Abstract Wnt/Fzd signaling plays a key role in development, stem cell maintenance, and tumorigenesis, particularly via stabilization of ß-catenin protein levels. TCF-1 and LEF-1 knockout mice suggested a role for this pathway in lymphoid development as well. We have previously shown that Fzd9−/− mice exhibit a decrease in pre-B cells at a stage when self-renewing division is occurring in preference over further differentiation, prior to light chain Ig recombination (Hardy C-D). We now report further evidence for a role of ß-catenin in normal B cell function and development. By flow cytometric analysis, we find that cellular ß-catenin levels rise at precisely the stage of B cell development that shows diminished numbers in Fzd9−/− mice. Expression of LEF-1, the transcriptional partner of ß-catenin, also is tightly regulated during this developmental sequence by differential transcription of full length and dominant negative forms, further suggesting that Wnt/Fzd signals impact on B-cell lymphopoiesis.
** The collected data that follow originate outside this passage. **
Lemma built_ok m : built m → params_ok m.
Proof.
  induction 1 as [|m key value _ IH|m key _ IH|params m Hp].
  - intros k v. by rewrite kv_find_empty.
  - by apply params_ok_set.
  - intros k v. unfold remove. rewrite kv_find_remove. case_decide; [done|apply IH].
  - destruct (unflatten_loop_total (S (length params)) params kv_empty) as (m' & E & Hm);
      [lia|intros k v; by rewrite kv_find_empty|].
    unfold unflatten in Hp. by assert (m = m') as -> by congruence.
Qed.

(** C22. The parameters survive their text form: whatever sequence of set, remove
    and unflatten built them, [unflatten] of their [flatten] ends and gives
    every key the same value; and [unflatten] ends on every text. *)
Theorem flatten_roundtrip m params :
  built m →
  (∃ m', unflatten (flatten m) = Ret m' ∧ ∀ k, kv_find m' k = kv_find m k) ∧
  (∃ m', unflatten params = Ret m' ∧ built m').
Proof.
  intros Hm. split; [by apply unflatten_flatten, built_ok|].
  destruct (unflatten_loop_total (S (length params)) params kv_empty) as (m' & E & _);
    [lia|intros k v; by rewrite kv_find_empty|]. exists m'. split; [done|]. by apply built_unflatten with params.
Qed.

(** * Floats *)

Lemma get_setFloat m key x :
  "="%char ∉ key → ";"%char ∉ key → float_ok x → get (setFloat m key x) key = Some (print_g x).
Proof.
  intros He Hs Hx. unfold get, setFloat, set.
  rewrite take_ge by (pose proof (print_g_length x Hx); lia).
  rewrite !(proj2 (strchr_None _ _)); try done; try (apply print_g_no; [done|cbn; set_solver]).
  rewrite !bool_decide_false by (by intros [? ?]). cbn [orb].
  rewrite kv_find_add, decide_True by done. cbn [default]. destruct (print_g_chars x Hx) as [Hne _].
  by destruct (print_g x).
Qed.

(** C23. The buffer of [setFloat] holds the text of every float, which [get] then
    gives back whole; [getFloat] returns the float that was set whenever it is
    the nearest one to a number with at most six digits between 1e-37 and 1e38,
    a zero, an infinity or not a number. *)
Theorem float_roundtrip m key :
  "="%char ∉ key → ";"%char ∉ key →
  (∀ x, float_ok x → get (setFloat m key x) key = Some (print_g x)) ∧
  (∀ neg d k, (10 ^ 5 ≤ d < 10 ^ 6)%Z → (-37 ≤ k ≤ 37)%Z →
    let x := round32 neg (scaled 10 (k - 5) (d, 1%Z)) in getFloat (setFloat m key x) key = x) ∧
  (∀ x, x ∈ [F_fin false 0 (-149); F_fin true 0 (-149); F_inf false; F_inf true; F_nan] →
    getFloat (setFloat m key x) key = x).
Proof.
  intros He Hs. split_and!.
  - intros x. by apply get_setFloat.
  - intros neg d k Hd Hk. cbv zeta. unfold getFloat. rewrite get_setFloat; [by apply strtof_print_g|done|done|].
    apply six_digits_ok. lia.
  - intros x Hx. unfold getFloat. rewrite get_setFloat; [|done|done|].
    + apply strtof_print_special. intros neg n e ->. set_unfold in Hx. by destruct_or? Hx; simplify_eq.
    + set_unfold in Hx. by destruct_or? Hx; subst.
Qed.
In mature B-cells, activation through BCR, Toll-like receptors, and CD40 all induce an increase in beta-catenin protein levels, while changes in the expression of genes involved in both positive and negative regulation of canonical Wnt signaling are differentially regulated by these stimuli, highlighting a potential novel role for this pathway in B-lymphocyte proliferation, differentiation, and survival.